Pull out every line below that holds the word "true".
========================================
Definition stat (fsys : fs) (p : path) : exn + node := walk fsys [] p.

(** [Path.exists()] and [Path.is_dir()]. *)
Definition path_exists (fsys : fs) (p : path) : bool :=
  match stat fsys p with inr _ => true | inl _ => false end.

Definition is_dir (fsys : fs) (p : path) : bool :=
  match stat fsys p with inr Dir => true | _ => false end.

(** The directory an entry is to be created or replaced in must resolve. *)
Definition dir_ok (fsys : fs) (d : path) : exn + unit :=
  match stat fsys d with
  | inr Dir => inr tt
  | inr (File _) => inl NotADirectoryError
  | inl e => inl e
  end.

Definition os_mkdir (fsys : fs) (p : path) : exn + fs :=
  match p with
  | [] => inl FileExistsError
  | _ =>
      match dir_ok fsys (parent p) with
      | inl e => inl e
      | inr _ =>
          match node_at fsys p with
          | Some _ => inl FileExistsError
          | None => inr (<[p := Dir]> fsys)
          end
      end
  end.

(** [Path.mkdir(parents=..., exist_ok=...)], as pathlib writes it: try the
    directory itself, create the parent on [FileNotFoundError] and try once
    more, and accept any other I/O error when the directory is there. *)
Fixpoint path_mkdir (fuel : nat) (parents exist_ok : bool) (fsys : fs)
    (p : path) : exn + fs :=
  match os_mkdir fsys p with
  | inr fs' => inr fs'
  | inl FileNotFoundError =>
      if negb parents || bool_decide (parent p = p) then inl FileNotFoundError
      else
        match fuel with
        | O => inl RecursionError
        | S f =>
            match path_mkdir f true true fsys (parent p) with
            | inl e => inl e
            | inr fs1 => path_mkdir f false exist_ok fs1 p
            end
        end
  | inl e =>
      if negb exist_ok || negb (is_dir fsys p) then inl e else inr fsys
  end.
========================================
*SOLUTION TO THIS TASK*
  match stat fsys p with inr _ => true | inl _ => false end.
  match stat fsys p with inr Dir => true | _ => false end.
            match path_mkdir f true true fsys (parent p) with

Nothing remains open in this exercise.